From the Labor Department report, here are a few of the things we learned:
Gas prices rose by 48%, which accounted for half of the monthly increase.
People now use Fruity Pebbles as their reserve currency because the price of cereal went up by 9.2%. (Meat prices went up even more: 14.8%.)
This is just in time for the wedding season, and prices for men’s jackets, suits, and coats went up 14.5 percent for the year. Airline prices went up 10.7 percent in the last month.
But there were some signs that were good.

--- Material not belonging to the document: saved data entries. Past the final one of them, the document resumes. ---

(* ===== verification/Descriptors.v ===== *)
(** * Descriptors: what the device tells the host about itself
    ([Descriptors.c], [Descriptors.h])

    The descriptor structures are packed records; each is written here field by field and
    then serialised ([*_bytes]) in declaration order, 16-bit fields little-endian, which is
    how they lie in flash memory. *)
From S2P Require Import Prelude Machine Endpoint EndpointStream DeviceRequests.

Definition CDC_NOTIFICATION_EPADDR := ENDPOINT_DIR_IN .| 2.
Definition CDC_TX_EPADDR := ENDPOINT_DIR_IN .| 3.
Definition CDC_RX_EPADDR := ENDPOINT_DIR_OUT .| 4.
Definition CDC_NOTIFICATION_EPSIZE := 8.
Definition CDC_TXRX_EPSIZE := 16.

Definition CDC_CSCP_CDCClass := 0x02.
Definition CDC_CSCP_NoSpecificSubclass := 0x00.
Definition CDC_CSCP_NoSpecificProtocol := 0x00.
Definition CDC_CSCP_ACMSubclass := 0x02.
Definition CDC_CSCP_ATCommandProtocol := 0x01.
Definition CDC_CSCP_CDCDataClass := 0x0A.
Definition CDC_CSCP_NoDataSubclass := 0x00.
Definition CDC_CSCP_NoDataProtocol := 0x00.
Definition CDC_DSUBTYPE_CSInterface_Header := 0x00.
Definition CDC_DSUBTYPE_CSInterface_ACM := 0x02.
Definition CDC_DSUBTYPE_CSInterface_Union := 0x06.
Definition USB_CONFIG_ATTR_RESERVED := 0x80.
Definition USB_CONFIG_ATTR_SELFPOWERED := 0x40.
Definition USB_CONFIG_POWER_MA (mA : Z) : Z := mA .>> 1.
Definition ENDPOINT_ATTR_NO_SYNC := 0 .<< 2.
Definition ENDPOINT_USAGE_DATA := 0 .<< 4.
Definition LANGUAGE_ID_ENG := 0x0409.

(** [VERSION_BCD] of a version given as its hundredfold. *)
Definition VERSION_BCD (x100 : Z) : Z :=
  (x100 / 1000) .<< 12 .| (x100 / 100 mod 10) .<< 8 .| (x100 / 10 mod 10) .<< 4 .| x100 mod 10.

Module Descriptors.

Record USB_Descriptor_Device_t := USB_Descriptor_Device {
  USBSpecification : Z; Class_ : Z; SubClass : Z; Protocol : Z; Endpoint0Size : Z;
  VendorID : Z; ProductID : Z; ReleaseNumber : Z; ManufacturerStrIndex : Z;
  ProductStrIndex : Z; SerialNumStrIndex : Z; NumberOfConfigurations : Z }.

Definition device_bytes (d : USB_Descriptor_Device_t) : list Z :=
  [18; DTYPE_Device] ++ le_bytes 2 (USBSpecification d)
  ++ [Class_ d; SubClass d; Protocol d; Endpoint0Size d]
  ++ le_bytes 2 (VendorID d) ++ le_bytes 2 (ProductID d) ++ le_bytes 2 (ReleaseNumber d)
  ++ [ManufacturerStrIndex d; ProductStrIndex d; SerialNumStrIndex d; NumberOfConfigurations d].

Definition DeviceDescriptor : USB_Descriptor_Device_t := {|
  USBSpecification := VERSION_BCD 110;
  Class_ := CDC_CSCP_CDCClass;
  SubClass := CDC_CSCP_NoSpecificSubclass;
  Protocol := CDC_CSCP_NoSpecificProtocol;
  Endpoint0Size := USB_Device_ControlEndpointSize;
  VendorID := 0x03EB;
  ProductID := 0x204B;
  ReleaseNumber := VERSION_BCD 1;
  ManufacturerStrIndex := 0x01;
  ProductStrIndex := 0x02;
  SerialNumStrIndex := USE_INTERNAL_SERIAL;
  NumberOfConfigurations := FIXED_NUM_CONFIGURATIONS |}.

(** The parts of [USB_Descriptor_Configuration_t] ([Descriptors.h]). *)
Record USB_Descriptor_Configuration_Header_t := USB_Descriptor_Configuration_Header {
  TotalConfigurationSize : Z; TotalInterfaces : Z; ConfigurationNumber : Z;
  ConfigurationStrIndex : Z; ConfigAttributes : Z; MaxPowerConsumption : Z }.

Definition config_header_bytes (c : USB_Descriptor_Configuration_Header_t) : list Z :=
  [9; DTYPE_Configuration] ++ le_bytes 2 (TotalConfigurationSize c)
  ++ [TotalInterfaces c; ConfigurationNumber c; ConfigurationStrIndex c; ConfigAttributes c;
      MaxPowerConsumption c].

Record USB_Descriptor_Interface_t := USB_Descriptor_Interface {
  InterfaceNumber : Z; AlternateSetting : Z; TotalEndpoints : Z;
  InterfaceClass : Z; InterfaceSubClass : Z; InterfaceProtocol : Z; InterfaceStrIndex : Z }.

Definition interface_bytes (i : USB_Descriptor_Interface_t) : list Z :=
  [9; DTYPE_Interface; InterfaceNumber i; AlternateSetting i; TotalEndpoints i;
   InterfaceClass i; InterfaceSubClass i; InterfaceProtocol i; InterfaceStrIndex i].

Record USB_Descriptor_Endpoint_t := USB_Descriptor_Endpoint {
  EndpointAddress : Z; Attributes : Z; EndpointSize : Z; PollingIntervalMS : Z }.

Definition endpoint_bytes (e : USB_Descriptor_Endpoint_t) : list Z :=
  [7; DTYPE_Endpoint; EndpointAddress e; Attributes e] ++ le_bytes 2 (EndpointSize e)
  ++ [PollingIntervalMS e].

Definition functional_header_bytes (CDCSpecification : Z) : list Z :=
  [5; DTYPE_CSInterface; CDC_DSUBTYPE_CSInterface_Header] ++ le_bytes 2 CDCSpecification.

Definition functional_acm_bytes (Capabilities : Z) : list Z :=
  [4; DTYPE_CSInterface; CDC_DSUBTYPE_CSInterface_ACM; Capabilities].

Definition functional_union_bytes (MasterInterfaceNumber SlaveInterfaceNumber : Z) : list Z :=
  [5; DTYPE_CSInterface; CDC_DSUBTYPE_CSInterface_Union;
   MasterInterfaceNumber; SlaveInterfaceNumber].

(** [sizeof(USB_Descriptor_Configuration_t)] *)
Definition sizeof_configuration := 9 + 9 + 5 + 4 + 5 + 7 + 9 + 7 + 7.

Definition Config : USB_Descriptor_Configuration_Header_t := {|
  TotalConfigurationSize := sizeof_configuration;
  TotalInterfaces := 2;
  ConfigurationNumber := 1;
  ConfigurationStrIndex := NO_DESCRIPTOR;
  ConfigAttributes := USB_CONFIG_ATTR_RESERVED .| USB_CONFIG_ATTR_SELFPOWERED;
  MaxPowerConsumption := USB_CONFIG_POWER_MA 100 |}.

Definition CDC_CCI_Interface : USB_Descriptor_Interface_t := {|
  InterfaceNumber := 0;
  AlternateSetting := 0;
  TotalEndpoints := 1;
  InterfaceClass := CDC_CSCP_CDCClass;
  InterfaceSubClass := CDC_CSCP_ACMSubclass;
  InterfaceProtocol := CDC_CSCP_ATCommandProtocol;
  InterfaceStrIndex := NO_DESCRIPTOR |}.

Definition CDC_NotificationEndpoint : USB_Descriptor_Endpoint_t := {|
  EndpointAddress := CDC_NOTIFICATION_EPADDR;
  Attributes := EP_TYPE_INTERRUPT .| ENDPOINT_ATTR_NO_SYNC .| ENDPOINT_USAGE_DATA;
  EndpointSize := CDC_NOTIFICATION_EPSIZE;
  PollingIntervalMS := 0xFF |}.

Definition CDC_DCI_Interface : USB_Descriptor_Interface_t := {|
  InterfaceNumber := 1;
  AlternateSetting := 0;
  TotalEndpoints := 2;
  InterfaceClass := CDC_CSCP_CDCDataClass;
  InterfaceSubClass := CDC_CSCP_NoDataSubclass;
  InterfaceProtocol := CDC_CSCP_NoDataProtocol;
  InterfaceStrIndex := NO_DESCRIPTOR |}.

Definition CDC_DataOutEndpoint : USB_Descriptor_Endpoint_t := {|
  EndpointAddress := CDC_RX_EPADDR;
  Attributes := EP_TYPE_BULK .| ENDPOINT_ATTR_NO_SYNC .| ENDPOINT_USAGE_DATA;
  EndpointSize := CDC_TXRX_EPSIZE;
  PollingIntervalMS := 0x05 |}.

Definition CDC_DataInEndpoint : USB_Descriptor_Endpoint_t := {|
  EndpointAddress := CDC_TX_EPADDR;
  Attributes := EP_TYPE_BULK .| ENDPOINT_ATTR_NO_SYNC .| ENDPOINT_USAGE_DATA;
  EndpointSize := CDC_TXRX_EPSIZE;
  PollingIntervalMS := 0x05 |}.

(** [ConfigurationDescriptor] as it lies in flash. *)
Definition ConfigurationDescriptor : list Z :=
  config_header_bytes Config
  ++ interface_bytes CDC_CCI_Interface
  ++ functional_header_bytes (VERSION_BCD 110)
  ++ functional_acm_bytes 0x06
  ++ functional_union_bytes 0 1
  ++ endpoint_bytes CDC_NotificationEndpoint
  ++ interface_bytes CDC_DCI_Interface
  ++ endpoint_bytes CDC_DataOutEndpoint
  ++ endpoint_bytes CDC_DataInEndpoint.

(** A string descriptor: [USB_STRING_LEN(chars)] and the UTF-16 characters. *)
Definition string_bytes (chars : Z) (UnicodeString : list Z) : list Z :=
  [USB_STRING_LEN chars; DTYPE_String] ++ mjoin (le_bytes 2 <$> UnicodeString).

Definition LanguageString : list Z := string_bytes 1 [LANGUAGE_ID_ENG].

(** [L"lynxis/jaseg"] *)
Definition ManufacturerString : list Z :=
  string_bytes 12 (ch <$> ["l"; "y"; "n"; "x"; "i"; "s"; "/"; "j"; "a"; "s"; "e"; "g"]%char).

(** [L"c-lab locc system"] *)
Definition ProductString : list Z :=
  string_bytes 17 (ch <$> ["c"; "-"; "l"; "a"; "b"; " "; "l"; "o"; "c"; "c"; " ";
                           "s"; "y"; "s"; "t"; "e"; "m"]%char).

(** Size and memory of the requested descriptor; the size of a string is read from its
    header. *)
Definition CALLBACK_GetDescriptor (wValue wIndex : Z) : Z * buffer :=
  let DescriptorType := u8 (wValue .>> 8) in
  let DescriptorNumber := wValue .& 0xFF in
  let string s := (Requests.bytes_at s 0, Requests.bytes_at s) in
  let none := (NO_DESCRIPTOR, Requests.bytes_at []) in
  if DescriptorType =? DTYPE_Device then (18, Requests.bytes_at (device_bytes DeviceDescriptor))
  else if DescriptorType =? DTYPE_Configuration then
    (sizeof_configuration, Requests.bytes_at ConfigurationDescriptor)
  else if DescriptorType =? DTYPE_String then
    if DescriptorNumber =? 0x00 then string LanguageString
    else if DescriptorNumber =? 0x01 then string ManufacturerString
    else if DescriptorNumber =? 0x02 then string ProductString
    else none
  else none.

End Descriptors.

Used car prices, which have risen 35% in the last year, fell from February to March. Core CPI, which doesn’t include volatile food and energy prices, grew just 0.3% for the month instead of the 0.5% expected, which isn’t very good news. There are some experts who think that the core CPI figure came in lower than expected, which could mean that inflation growth came to an end in March.
If that’s the case, we’ve finally reached the top of a mountain with a lot of false summits. In the summer of 2021, the Fed thought inflation was caused by problems with the Covid supply chain. But there were still shortages. Consumer demand was still high. Russia invaded Ukraine, taking away a lot of food and energy. China shut down the city of Shanghai, which sends important parts to U.S. factories.
What will happen next?
If inflation were to go down, it would be because of a couple of things:
“The cure for high prices is high prices.”
Policy changes, such as the Fed raising interest rates, have made it more difficult for people and businesses to borrow money.
But even if those remedies work, it will likely be years before prices return to the Fed’s 2-percent target rate of growth.